Sour Cream Enchiladas

“I went hunting for a recipe when my daughter, Laurie, was coming to dinner and bringing a vegetarian friend. I found this in one of my magazines.” – Jean Hansen

“This was my Mom’s standard dish if a vegetarian was coming to dinner, but it is equally good if you are a meat eater.” – Calla Ferre

“Not bad for being vegetarian. I modified this a bit when I tried it. I sautéed a small, chopped onion in some olive oil and added that to the tomato mixture in place of the green onions.
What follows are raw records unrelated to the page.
(* ===== verification/FsRepo.v ===== *)
(** The file-system repository: [repo/fsrepo/fsrepo.go], with the parts of
    [config/config.go], [config/serialize/serialize.go], [thirdparty/dir/dir.go]
    and [repo/fsrepo/migrations/ipfsdir.go] it calls.

    Programs run in a state and error monad over the [disk]: the contents of
    files, the lock files that are held, the datastores that are open, and a list
    of faults.  Every operation of the operating system that can fail takes the
    next element of that list and fails with it when it is an error (after
    writing as many bytes as the fault says when it is a write); when the list is
    exhausted nothing fails any more.  [packageLock] makes each operation atomic.

    JSON encoding, [homedir], multiaddresses and [atomicfile] belong to other
    packages: [RepoEnv'] states what is used of them. *)
From Stdlib Require Import ZArith Lia Ascii String.
From stdpp Require Import base list strings gmap sets.
From S2P Require Import Prelude GoStrings GoPath ConfigMap Datastores.

Local Open Scope Z_scope.

(** ** Operations of the operating system *)

Record disk := Disk {
  files : gmap string string;
  locks : gset string;
  open_ds : list string;
  faults : list (option (error * nat));
}.

(** A computation that may fail over a state [S]. *)
Abbreviation sio S A := (S -> result A * S).
Abbreviation io A := (sio disk A).

Section Monad.
Context {S : Type}.

Definition ret {A} (a : A) : sio S A := fun s => (Ok a, s).
Definition throw {A} (e : error) : sio S A := fun s => (Err e, s).
Definition bind {A B} (m : sio S A) (k : A -> sio S B) : sio S B := fun s =>
  match m s with
  | (Ok a, s) => k a s
  | (Err e, s) => (Err e, s)
  end.
(** The call returns its error as a value. *)
Definition try {A} (m : sio S A) : sio S (result A) := fun s => let '(r, s) := m s in (Ok r, s).
(** [of_result]: a pure call that may fail. *)
Definition of_result {A} (r : result A) : sio S A := fun s => (r, s).

Lemma bind_ok {A B} (m : sio S A) (k : A -> sio S B) s b s' :
  bind m k s = (Ok b, s') -> exists a s1, m s = (Ok a, s1) /\ k a s1 = (Ok b, s').
Proof. unfold bind. destruct (m s) as [[a|e] s1]; [eauto|done]. Qed.

Lemma bind_run {A B} (m : sio S A) (k : A -> sio S B) s a s1 : m s = (Ok a, s1) -> bind m k s = k a s1.
Proof. unfold bind. by intros ->. Qed.
End Monad.

Declare Scope io_scope.
Notation "'do' x <- m ; k" := (bind m (fun x => k))
  (at level 10, x pattern, m at level 200, k at level 200) : io_scope.
Notation "m ;; k" := (bind m (fun _ => k)) : io_scope.
Local Open Scope io_scope.
(** A node on Linux whose versions are numbers and whose archives are plain. *)
Definition demo_fetch : FetchEnv.
Proof.
  refine {| GOOS := "linux"; GOARCH := "amd64"; TempDir := "/tmp"; DownloadDirectory := "";
            env_IPFS_DIST_PATH := ""; ldd_version := Ok "ldd (GNU libc) 2.36"; ctx_Err _ := None;
            NewRequest _ := None; http_Do url _ := ret (Response 200 "200 OK" ("v10" +:+ newline +:+ "junk" +:+ newline +:+ "v9") None);
            read_tgz b := Ok ([("fs-repo-11-to-12/fs-repo-11-to-12", b)], None); read_zip _ := Ok [];
            multierror := join_with "; "; Version := Z;
            semver_Make t := match ParseInt t with Some v => Ok v | None => Err "bad version" end;
            ver_String := FormatInt; ver_leb := Z.leb;
            sort_Sort R l := merge_sort (order_bool R) l; go_order n := seq 0 n |}.
  - intros a b c. rewrite !Z.leb_le. lia.
  - intros a b. rewrite !Z.leb_le. lia.
  - intros R l. apply merge_sort_Permutation.
  - intros R l T O. apply (@StronglySorted_merge_sort _ (order_bool R) _ T O l).
  - done.
Defined.

Definition demo_mfs : mfs := Mfs (Disk ∅ ∅ [] []) {[ "/tmp" ]} 0 [].

Lemma fetch_retries_and_falls_back_witness :
  let f := @http_fetcher demo_fetch (NewHttpFetcher "" "" "go-ipfs" 0) in
  m_ran (Fetch (@RetryFetcher demo_fetch f 3) "versions" demo_mfs).2 = [] /\
  m_ran (Fetch (@NewMultiFetcher demo_fetch [f; f]) "versions" demo_mfs).2 = [].
Proof.
  intros f. pose proof (@silent_http demo_fetch (NewHttpFetcher "" "" "go-ipfs" 0)) as S.
  destruct (@fetch_retries_and_falls_back demo_fetch f 3 [f; f] "versions" demo_mfs S) as [A B];
    [by rewrite !Forall_cons|done|].
  split; [by apply (A _ _ (surjective_pairing _))|by apply (B _ _ (surjective_pairing _))].
Defined.

Lemma latest_dist_version_witness :
  exists v s', @LatestDistVersion demo_fetch (@http_fetcher demo_fetch (NewHttpFetcher "" "" "go-ipfs" 0))
                 "fs-repo-11-to-12" false demo_mfs = (Ok (@version_name demo_fetch v), s').
Proof.
  destruct (@latest_dist_version demo_fetch (@http_fetcher demo_fetch (NewHttpFetcher "" "" "go-ipfs" 0))
    "fs-repo-11-to-12" false demo_mfs ("v10" +:+ newline +:+ "junk" +:+ newline +:+ "v9") demo_mfs
    ["v10"; "junk"; "v9"]) as (r & E & S); [reflexivity|reflexivity|].
  destruct r as [n|e]; [destruct S as (v & -> & _); eauto|].
  exfalso. apply (S 10); [|reflexivity]. vm_compute. by left.
Defined.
I also thinned out the sour cream with some milk so it was easier to spread over the dish. I found that I could make and extra 8 enchiladas (minus the topping), so I cooked up the 8 as directed and then froze the other 8.” – April Ferre

Sour Cream Enchiladas

Course: Main Courses – Vegetarian
Cuisine: Mexican


  • 1 16-Ounce Can Stewed Tomatoes
  • 2 to 3 Tablespoons Salsa Jalapena
  • 1/2 Teaspoon Oregano Crumbled
  • 1/2 Teaspoon Thyme Crumbled
  • 1/4 Teaspoon Celery Seed Crushed
  • 1/2 Cup Green Onions Chopped
  • 8 Corn Tortillas
  • 3 Tablespoons Salad Oil
  • 3/4 Pound Monterey Jack Cheese Grated
  • 1 12-Ounce Can Corn
  • 1/2 Pound Sour Cream


  • Mix tomatoes, salsa, thyme, oregano, celery seed, and 1/4 cup green onions.
  • Fry tortillas in oiled skillet until softened, turning once. Spoon 1/4 cup cheese onto center of each tortilla. Top with two tablespoons tomato mixture and 2 rounded tablespoons corn. Roll tortillas around filling and place in a large, shallow baking pan.
  • Mix sour cream and remaining green onion. Spoon over tortillas Top with remaining tomato mixture. Sprinkle with remaining cheese.
  • Bake at 350 degrees for 20 minutes or until heated through.